It was a poignant and emotional moment on a day that featured heartfelt and moving tributes to Giants legends of the past, including those who have passed away in the past year.
Stow, who sustained traumatic brain injury in a beating last opening day at Dodgers Stadium, was seated with his mother Ann and presented the first-pitch ball to his son Tyler, via the video board in center field.

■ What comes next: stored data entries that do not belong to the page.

Lemma ExtractAnimations_animations sc st :
    Animations (ExtractAnimations sc st) = Animations st ++ map new_cAnimEvaluator (AiScene.mAnimations sc).
Proof. unfold ExtractAnimations, SetAnimation. by case_match. Qed.

Lemma Release_animations st st' : Release st = Some st' -> Animations st' = [].
Proof. unfold Release. destruct (delete_skeleton _ _); simpl; by intros [= <-]. Qed.

  (** [std::map::insert] never replaces: registering names keeps the
      entries already there. *)
Lemma register_names_keep anims m k i :
    m !! k = Some i -> register_names anims m !! k = Some i.
Proof.
    unfold register_names. generalize (zip (seq 0 (length anims)) anims) as l.
    intros l. revert m. induction l as [|[j ev] l IH]; intros m Hm; [done|].
    cbn [foldl]. apply IH. unfold insert_absent. case_match eqn:E; [done|].
    rewrite lookup_insert_ne; [done|]. intros Hk. rewrite Hk in E. congruence.
Qed.

Lemma bake_all_names fuel st st' :
    bake_all fuel st = Some st' -> AnimationNameToId st' = AnimationNameToId st.
Proof.
    intros E. eapply (fold_opt_preserve (fun u => AnimationNameToId u = AnimationNameToId st)); [|exact E|done].
    intros x u u' _ Eu Hu. rewrite <- Hu.
    apply (bake_loop_keeps AnimationNameToId) in Eu; [|done|done].
    rewrite Eu. unfold SetAnimIndex. by case_match.
Qed.
  (** The loop over the ticks never ends once an iterate below the
      duration absorbs the step: from there [ticks += step] leaves [ticks]
      as it is. *)
Lemma tick_count_absorbed D step k :
    (forall j, j <= k -> tick_after j step <. D = true) ->
    tick_after (S k) step = tick_after k step ->
    forall fuel, tick_count fuel (#0) D step = None.
Proof.
    unfold tick_after. intros Hlt Hfix fuel. change (#0) with (Nat.iter 0 (fun t => t +. step) (#0)).
    assert (Hk0 : 0 <= k) by lia. revert Hk0. generalize 0. induction fuel as [|f IH]; intros m Hm; [done|].
    cbn [tick_count]. rewrite (Hlt m Hm).
    destruct (decide (m = k)) as [->|Hne].
    - change (Nat.iter k (fun t => t +. step) (#0) +. step) with (Nat.iter (S k) (fun t => t +. step) (#0)).
      rewrite Hfix, (IH k); done.
    - change (Nat.iter m (fun t => t +. step) (#0) +. step) with (Nat.iter (S m) (fun t => t +. step) (#0)).
      rewrite (IH (S m)); [done|lia].
Qed.
End BakeProofs.

(** ** [Release] and the destructor *)

Section ReleaseProofs.
  Context `{FloatOps} `{!QuatInterp}.
  Implicit Types (h : bone_heap) (M : gmap nat cBone).

Lemma in_subtree_child M r b c a :
    M !! r = Some b -> c ∈ Children b -> in_subtree M c a -> in_subtree M r a.
Proof.
    intros Hr Hc. induction 1 as [|a b' c' _ IH Hb' Hc']; [by eapply sub_child; [constructor| |]|].
    by eapply sub_child.
Qed.

  (** The recursive destructor frees the whole subtree of its bone, the
      subtree read in any heap [M] that contains the current one, and frees
      nothing else than bones of the heap.  The loop over the children is
      done by [fold_opt_Some_ind]. *)
Lemma delete_bone_frees fuel : forall a M h h',
    cells h ⊆ M -> delete_bone fuel a h = Some h' ->
    cells h' ⊆ cells h /\ forall x, in_subtree M a x -> cells h' !! x = None.
Proof.
    induction fuel as [|fuel IH]; intros a M h h' Hsub E; [done|]. simpl in E.
    destruct (cells h !! a) as [b|] eqn:Ea; simpl in E; [|done].
    destruct (fold_opt _ _ _) as [hn|] eqn:Ef; simpl in E; [|done]. injection E as <-.
    assert (Hn : cells hn ⊆ cells h /\ forall c, c ∈ Children b ->
              forall x, in_subtree M c x -> cells hn !! x = None).
    { revert Ef. apply (fold_opt_Some_ind (fun pre t => cells t ⊆ cells h /\ forall c, c ∈ pre ->
                          forall x, in_subtree M c x -> cells t !! x = None)); [set_solver|].
      intros pre c post t t' _ [Ht Hpre] Et.
      destruct (IH c M t t') as [Ht' Hc]; [by etrans|done|].
      split; [by etrans|]. intros c' [Hc'|Hc']%elem_of_app x Hx.
      + eapply lookup_weaken_None; [by apply (Hpre c')|done].
      + apply list_elem_of_singleton in Hc' as ->. by apply Hc. }
    destruct Hn as [Hn Hkids]. cbn [cells]. split; [etrans; [apply delete_subseteq|done]|].
    intros x Hx. apply in_subtree_inv in Hx as [->|(b' & c & Hb' & Hc & Hx)]; [apply lookup_delete_eq|].
    rewrite (lookup_weaken _ _ _ _ Ea Hsub) in Hb'. injection Hb' as <-.
    apply lookup_delete_None. right. by apply (Hkids c).
Qed.

  (** C26. [Release] frees the skeleton, every bone under its root, but
      keeps [Bones] and [BonesByName]: every attached bone of the skeleton
      is left dangling, and a second [Init] (or [Load]) that scans
      [Bones[j]->Name] reads freed memory. *)
Theorem Release_frees st st' r :
    Skeleton st = Some r -> Release st = Some st' ->
    Bones st' = Bones st /\ BonesByName st' = BonesByName st /\
    forall q, in_subtree (cells (Heap st)) r q -> cells (Heap st') !! q = None.
Proof.
    unfold Release, delete_skeleton. intros ->.
    destruct (delete_bone _ r (Heap st)) as [h'|] eqn:E; simpl; [|done]. intros [= <-].
    split_and!; [done|done|]. cbn [Heap]. by apply (delete_bone_frees _ r _ _ _ (reflexivity _) E).
Qed.
End ReleaseProofs.
(** ** The bake loop on exact arithmetic *)

Section BakeExact.
  Local Open Scope Q_scope.

  (** On exact values, the loop [for (ticks = 0; ticks < d; ticks += s)]
      with [s > 0] runs [ceil(d/s)] times (none when [d <= 0]); the fuel
      needed is one more. *)
Lemma tick_count_S fuel (t D st : xq) :
    tick_count (S fuel) t D st = if t <. D then S <$> tick_count fuel (t +. st) D st else Some O.
Proof. reflexivity. Qed.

His mother shared this message on Bryan Stow's behalf:
"Thank you Renel Brooks-Moon and the fans for showing Bryan and our family all your love and support over this past year. We had hoped that Bryan would be there today with you but he's here working very hard on all his therapies. But we couldn't be more excited for the person filling in for Bryan, and that's his son Tyler. Tyler, your dad's going to hand you the ball, and we know with Jeremy's help you're going to do great."
Tyler Stow walked to the mound accompanied by Giants reliever Jeremy Affeldt, the pitcher's left hand holding a ball, his right hand on Tyler Stow's shoulder.
Bryan Stow then said: "Tyler, here's your ball. Good luck son."
He reached forward, extending his hand and a ball; the symbolic exchange concluded to a standing ovation from the capacity crowd.
Tyler Stow promptly delivered a fastball from the mound, followed by a high-five from Affeldt and members of the team.
The Giants dedicated the opening day to Bryan Stow.
According to a website maintained by his family, the former Santa Cruz paramedic resides in an apartment at an undisclosed rehab facility with two other patients with similar injuries. He needs someone to transfer him to and from his wheelchair, dress him and prepare meals.
Attorneys representing Stow and his family have filed a civil suit against the Dodgers and a claim against the team in U.S. Bankruptcy Court. In it they claim the 43-year-old will need medical care for life and have cited 50 million as a conservative total estimate of his damages.
The Dodgers asked the Bankruptcy Court to dismiss Stow's claim and find that the team could not be held liable.
The men accused with attacking Stow -- Louis Sanchez and Marvin Norwood -- were arrested in July; they have pleaded not guilty to charges of assault and mayhem.